Klaus Fackler (Freie Wähler) war der Ansicht, dass die Diskussion über die Satzung im Landkreis mitunter absurde Züge angenommen habe. Die Strabs sei ja erlassen worden, um die Finanzen der Stadt zu ordnen. Ein System, das absolute Gerechtigkeit bringe, gebe es einfach nicht. Bislang habe die Landespolitik den Frust auf die Kommunen abgeladen, „und jetzt brechen alle Parteien im Landtag ein. Man konnte nicht mehr objektiv diskutieren.“

Fackler hätte mit der Satzung leben können, werde dem Antrag aber trotzdem zustimmen, in der Hoffnung, dass der Gesetzgeber geeignete Maßnahmen umsetzt. „Das Geld brauchen wir weiterhin. Und es wird dann auch noch von den Bürgern kommen“ – eben aus Steuern finanziert.
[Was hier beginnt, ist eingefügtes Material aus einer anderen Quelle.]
Lemma seq_all_well_sent (st : Sequential.State) (pageURL : URL) (depth : Z)
      (page : Body w) (hrefs : list URL) :
  limiter_Wait w (Sequential.waits st) = None ->
  client_Get w (URL_String pageURL) = inr page ->
  Sequential.uniqueLinksInPage w page pageURL = Some (inr hrefs) ->
  Sequential.all_well w st -> Sequential.all_well w (Sequential.sent st pageURL depth).
Proof.
  intros Hwait Hget Hlinks [Hwaits Hpages]. split; simpl.
  - intros n Hn. destruct (decide (n = Sequential.waits st)) as [->|Hne]; [assumption|].
    apply Hwaits. lia.
  - intros u d Hin. apply elem_of_app in Hin as [Hin|Hin]; [eauto|].
    apply list_elem_of_singleton in Hin. inversion Hin; subst.
    destruct (seq_uniqueLinksInPage_ok w _ _ _ Hlinks) as (doc & Hdoc & _). eauto.
Qed.

(** What a crawl returns: with an error, the nil tree; without, a tree
    with one entry for each link of the page, in their order, after a run
    in which no request and no parse failed; and every link of the page is
    then in the visited set. *)
Lemma seq_crawl_result :
  (forall pageURL depth st o,
      Sequential.crawl_to c w pageURL depth st o ->
      forall t e st', o = Sequential.Return (t, e) st' ->
        (e <> None -> t = Sequential.UNil)
        /\ (e = None ->
            exists hrefs es,
              Sequential.page_links w pageURL hrefs
              /\ t = Sequential.UMap es /\ map fst es = hrefs
              /\ (Sequential.all_well w st -> Sequential.all_well w st')
              /\ forall href, href ∈ hrefs ->
                              exists k, Sequential.withoutScheme href = Some k
                                        /\ k ∈ Sequential.visited st'))
  /\ (forall depth hrefs tree st o,
         Sequential.each_to c w depth hrefs tree st o ->
         forall t e st', o = Sequential.Return (t, e) st' ->
           (e <> None -> t = Sequential.UNil)
           /\ (e = None ->
               exists es,
                 t = Sequential.UMap (tree ++ es) /\ map fst es = hrefs
                 /\ (Sequential.all_well w st -> Sequential.all_well w st')
                 /\ forall href, href ∈ hrefs ->
                                 exists k, Sequential.withoutScheme href = Some k
                                           /\ k ∈ Sequential.visited st')).
Proof.
  apply Sequential.crawl_each_ind.
  - intros pageURL depth st err Hwait t e st' Heq. inversion Heq; subst.
    split; [reflexivity|discriminate].
  - intros pageURL depth st err Hwait Hget t e st' Heq. inversion Heq; subst.
    split; [reflexivity|discriminate].
  - intros pageURL depth st page Hwait Hget Hlinks t e st' Heq. discriminate.
  - intros pageURL depth st page err Hwait Hget Hlinks t e st' Heq. inversion Heq; subst.
    split; [reflexivity|discriminate].
  - intros pageURL depth st page hrefs o Hwait Hget Hlinks _ IH t e st' Heq.
    destruct (IH _ _ _ Heq) as [Herr Hok]. split; [assumption|].
    intros He. destruct (Hok He) as (es & Ht & Hmap & Hwell & Hkeys).
    exists hrefs, es. split; [exists page; split; assumption|].
    conj_split; try assumption; try reflexivity.
    intros Hst. apply Hwell. eapply seq_all_well_sent; eassumption.
  - intros depth tree st t e st' Heq. inversion Heq; subst.
    split; [congruence|]. intros _. exists []. rewrite app_nil_r.
    conj_split; try tauto. intros href Hin. inversion Hin.
  - intros depth href rest tree st Hcall t e st' Heq. discriminate.
  - intros depth href rest tree st v o Hcall Hrun IH t e st' Heq.
    destruct (IH _ _ _ Heq) as [Herr Hok]. split; [assumption|].
    intros He. destruct (Hok He) as (es & Ht & Hmap & Hwell & Hkeys).
    exists ((href, Sequential.UNil) :: es).
    rewrite <- app_assoc in Ht. simpl in *. subst.
    conj_split; try assumption; try reflexivity.
    intros h Hin. apply elem_of_cons in Hin as [-> | Hin]; [|auto].
    destruct (seq_EnsureContains_inv _ _ _ _ Hcall) as (k0 & Hk0 & _ & ->).
    exists k0. split; [assumption|].
    destruct (proj2 (seq_crawl_grows c w) _ _ _ _ _ Hrun st' eq_refl) as (new & Hsub & _).
    simpl in Hsub. set_solver.
  - intros depth href rest tree st v o Hcall Hbounds Hrun IH t e st' Heq.
    destruct (IH _ _ _ Heq) as [Herr Hok]. split; [assumption|].
    intros He. destruct (Hok He) as (es & Ht & Hmap & Hwell & Hkeys).
    exists ((href, Sequential.UNil) :: es).
    rewrite <- app_assoc in Ht. simpl in *. subst.
    conj_split; try assumption; try reflexivity.
    intros h Hin. apply elem_of_cons in Hin as [-> | Hin]; [|auto].
    destruct (seq_EnsureContains_inv _ _ _ _ Hcall) as (k0 & Hk0 & _ & ->).
    exists k0. split; [assumption|].
    destruct (proj2 (seq_crawl_grows c w) _ _ _ _ _ Hrun st' eq_refl) as (new & Hsub & _).
    simpl in Hsub. set_solver.
  - intros depth href rest tree st v sub st1 o Hcall Hbounds Hsubrun IHsub Hrun IH
           t e st' Heq.
    destruct (IH _ _ _ Heq) as [Herr Hok]. split; [assumption|].
    intros He. destruct (Hok He) as (es & Ht & Hmap & Hwell & Hkeys).
    destruct (IHsub _ _ _ eq_refl) as [_ Hsubok].
    destruct (Hsubok eq_refl) as (_ & _ & _ & _ & _ & Hsubwell & _).
    exists ((href, sub) :: es).
    rewrite <- app_assoc in Ht. simpl in *. subst.
    conj_split; try assumption; try reflexivity.
    + intros Hst. apply Hwell, Hsubwell, Hst.
    + intros h Hin. apply elem_of_cons in Hin as [-> | Hin]; [|auto].
      destruct (seq_EnsureContains_inv _ _ _ _ Hcall) as (k0 & Hk0 & _ & ->).
      exists k0. split; [assumption|].
      destruct (proj1 (seq_crawl_grows c w) _ _ _ _ Hsubrun st1 eq_refl)
        as (new1 & Hsub1 & _).
      destruct (proj2 (seq_crawl_grows c w) _ _ _ _ _ Hrun st' eq_refl)
        as (new2 & Hsub2 & _).
      simpl in Hsub1. set_solver.
  - intros depth href rest tree st v partial err st1 Hcall Hbounds _ IHsub t e st' Heq.
    inversion Heq; subst. split; [reflexivity|discriminate].
  - intros depth href rest tree st v st1 Hcall Hbounds _ IHsub t e st' Heq. discriminate.
Qed.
Altbürgermeister Wolfgang Herrmann (CSU) erinnerte noch einmal an die Situation Ende der 1990er Jahre. Damals sei die Stadt gezwungen worden, die Satzung einzuführen. Der Stadtrat habe sogar niedrigere Beiträge beschlossen, doch nach der Klage eines Bürgers, der sich dagegen zur Wehr setzten wollte, musste die Stadt die Beiträge sogar erhöhen. „Der Schuss ging nach hinten los.“

Grönharts Ortssprecher Ernst Auernhammer verwies darauf, dass diese Gebühr nicht immer sinnvoll sei. So hätten die etwa zehn Grönharter Anwesen 2001 als eine der ersten für ihre neuen Straßen gezahlt. „Und wer hat sie dann hauptsächlich genutzt? Der Umleitungsverkehr, als die Bundesstraße gesperrt war“, so Auernhammer. Er hofft nun, dass die Bürger, die bereits gezahlt haben, nicht noch einmal zur Kasse gebeten werden.

Da der ursprüngliche CSU-Antrag so nicht umsetzbar war, hat die Verwaltung eine alternative Beschluss­vorlage eingebracht. Demnach bleibt der Vollzug der Satzung bis zur Neuregelung des Landesgesetzes vorerst ausgesetzt. Alle noch nicht abgerechneten Straßen werden bis auf weiteres auch nicht abgerechnet.

Einstimmig folgten die Stadträte dem von der Verwaltung abgeänderten CSU-Antrag. Dennoch wird sich das Gremium erneut mit dem Thema auseinandersetzen müssen, je nachdem, was in München entschieden wird. „Ich gehe davon aus, dass bis zur Sommerpause etwas passiert. Es sind ja Landtagswahlen“, so Baum.

Etwas ist tatsächlich schon im Landtag passiert: Am Donnerstag stimmte die Mehrheit der Abgeordneten einem Antrag der Freien Wähler zu. Sie hatten gefordert, bis über die Neuregelung der Straßenausbaubeiträge entschieden ist, bayernweit keine Bescheide mehr zu verschicken.